[Start of section]

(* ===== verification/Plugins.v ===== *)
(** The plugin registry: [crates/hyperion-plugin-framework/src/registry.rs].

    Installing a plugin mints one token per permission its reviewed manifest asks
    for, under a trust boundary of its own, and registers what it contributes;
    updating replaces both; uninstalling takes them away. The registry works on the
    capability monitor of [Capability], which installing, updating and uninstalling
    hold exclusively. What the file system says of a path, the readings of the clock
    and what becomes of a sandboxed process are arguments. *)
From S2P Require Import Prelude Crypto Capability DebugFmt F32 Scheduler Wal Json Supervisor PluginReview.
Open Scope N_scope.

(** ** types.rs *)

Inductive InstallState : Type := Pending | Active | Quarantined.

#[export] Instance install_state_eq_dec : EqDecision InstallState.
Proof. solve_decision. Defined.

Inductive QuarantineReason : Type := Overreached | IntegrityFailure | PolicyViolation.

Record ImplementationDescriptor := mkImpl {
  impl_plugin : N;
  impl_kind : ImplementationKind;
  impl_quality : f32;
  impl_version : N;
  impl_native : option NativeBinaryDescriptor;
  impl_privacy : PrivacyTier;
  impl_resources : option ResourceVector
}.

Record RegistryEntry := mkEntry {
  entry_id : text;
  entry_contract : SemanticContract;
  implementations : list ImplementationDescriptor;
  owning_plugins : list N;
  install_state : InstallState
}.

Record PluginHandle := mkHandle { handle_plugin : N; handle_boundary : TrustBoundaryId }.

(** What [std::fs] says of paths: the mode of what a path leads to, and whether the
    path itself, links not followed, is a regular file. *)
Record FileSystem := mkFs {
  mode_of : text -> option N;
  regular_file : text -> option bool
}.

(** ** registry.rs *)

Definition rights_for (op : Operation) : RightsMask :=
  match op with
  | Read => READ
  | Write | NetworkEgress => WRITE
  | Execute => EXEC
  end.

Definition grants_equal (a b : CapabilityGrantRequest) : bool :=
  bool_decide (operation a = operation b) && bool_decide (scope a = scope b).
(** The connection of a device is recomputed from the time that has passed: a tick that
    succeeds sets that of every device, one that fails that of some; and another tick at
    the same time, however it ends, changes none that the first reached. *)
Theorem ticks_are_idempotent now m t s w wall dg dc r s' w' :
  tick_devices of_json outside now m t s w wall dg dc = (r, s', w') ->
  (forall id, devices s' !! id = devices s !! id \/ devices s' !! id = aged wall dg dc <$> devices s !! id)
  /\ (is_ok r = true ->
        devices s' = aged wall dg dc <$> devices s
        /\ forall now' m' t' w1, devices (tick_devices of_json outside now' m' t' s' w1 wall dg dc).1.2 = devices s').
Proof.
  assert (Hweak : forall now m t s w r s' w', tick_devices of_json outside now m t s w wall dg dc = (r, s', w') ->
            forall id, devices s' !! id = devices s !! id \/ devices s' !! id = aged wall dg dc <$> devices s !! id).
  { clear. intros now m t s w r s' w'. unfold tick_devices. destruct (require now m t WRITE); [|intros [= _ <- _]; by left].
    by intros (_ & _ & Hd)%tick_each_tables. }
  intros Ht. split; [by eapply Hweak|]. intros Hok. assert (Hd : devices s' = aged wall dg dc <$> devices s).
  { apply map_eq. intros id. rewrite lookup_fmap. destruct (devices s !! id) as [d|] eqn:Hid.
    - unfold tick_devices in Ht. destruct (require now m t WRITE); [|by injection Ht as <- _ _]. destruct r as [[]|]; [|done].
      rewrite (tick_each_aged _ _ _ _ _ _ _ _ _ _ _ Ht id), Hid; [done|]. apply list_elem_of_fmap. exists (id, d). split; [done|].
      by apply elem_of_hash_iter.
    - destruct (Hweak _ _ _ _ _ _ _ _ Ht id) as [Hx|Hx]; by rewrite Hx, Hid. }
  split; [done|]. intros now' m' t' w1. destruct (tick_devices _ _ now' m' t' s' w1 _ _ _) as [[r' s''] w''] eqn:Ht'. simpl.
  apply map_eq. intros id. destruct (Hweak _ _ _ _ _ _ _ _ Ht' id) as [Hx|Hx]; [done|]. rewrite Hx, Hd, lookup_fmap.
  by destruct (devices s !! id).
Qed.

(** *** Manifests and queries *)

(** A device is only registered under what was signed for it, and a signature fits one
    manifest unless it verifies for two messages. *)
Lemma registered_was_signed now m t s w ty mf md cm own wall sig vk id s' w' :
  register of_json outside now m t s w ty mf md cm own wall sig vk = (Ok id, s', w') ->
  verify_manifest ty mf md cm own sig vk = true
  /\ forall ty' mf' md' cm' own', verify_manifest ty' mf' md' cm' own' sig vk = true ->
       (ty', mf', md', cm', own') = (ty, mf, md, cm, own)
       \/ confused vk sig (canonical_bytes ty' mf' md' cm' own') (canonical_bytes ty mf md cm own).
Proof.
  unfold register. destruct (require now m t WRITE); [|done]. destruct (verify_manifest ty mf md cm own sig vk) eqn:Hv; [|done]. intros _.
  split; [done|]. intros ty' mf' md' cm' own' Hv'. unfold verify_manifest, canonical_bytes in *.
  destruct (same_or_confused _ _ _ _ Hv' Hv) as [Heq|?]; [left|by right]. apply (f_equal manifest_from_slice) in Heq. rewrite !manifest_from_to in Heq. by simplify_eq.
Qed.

[End of section]

ACTION ITEM. What you return should be exactly the lines above, starting at the one with "the same time, however" and ending at the one with "split; [done|]. intros now'", and nothing else.

FINAL ANSWER.
    the same time, however it ends, changes none that the first reached. *)
Theorem ticks_are_idempotent now m t s w wall dg dc r s' w' :
  tick_devices of_json outside now m t s w wall dg dc = (r, s', w') ->
  (forall id, devices s' !! id = devices s !! id \/ devices s' !! id = aged wall dg dc <$> devices s !! id)
  /\ (is_ok r = true ->
        devices s' = aged wall dg dc <$> devices s
        /\ forall now' m' t' w1, devices (tick_devices of_json outside now' m' t' s' w1 wall dg dc).1.2 = devices s').
Proof.
  assert (Hweak : forall now m t s w r s' w', tick_devices of_json outside now m t s w wall dg dc = (r, s', w') ->
            forall id, devices s' !! id = devices s !! id \/ devices s' !! id = aged wall dg dc <$> devices s !! id).
  { clear. intros now m t s w r s' w'. unfold tick_devices. destruct (require now m t WRITE); [|intros [= _ <- _]; by left].
    by intros (_ & _ & Hd)%tick_each_tables. }
  intros Ht. split; [by eapply Hweak|]. intros Hok. assert (Hd : devices s' = aged wall dg dc <$> devices s).
  { apply map_eq. intros id. rewrite lookup_fmap. destruct (devices s !! id) as [d|] eqn:Hid.
    - unfold tick_devices in Ht. destruct (require now m t WRITE); [|by injection Ht as <- _ _]. destruct r as [[]|]; [|done].
      rewrite (tick_each_aged _ _ _ _ _ _ _ _ _ _ _ Ht id), Hid; [done|]. apply list_elem_of_fmap. exists (id, d). split; [done|].
      by apply elem_of_hash_iter.
    - destruct (Hweak _ _ _ _ _ _ _ _ Ht id) as [Hx|Hx]; by rewrite Hx, Hid. }
  split; [done|]. intros now' m' t' w1. destruct (tick_devices _ _ now' m' t' s' w1 _ _ _) as [[r' s''] w''] eqn:Ht'. simpl.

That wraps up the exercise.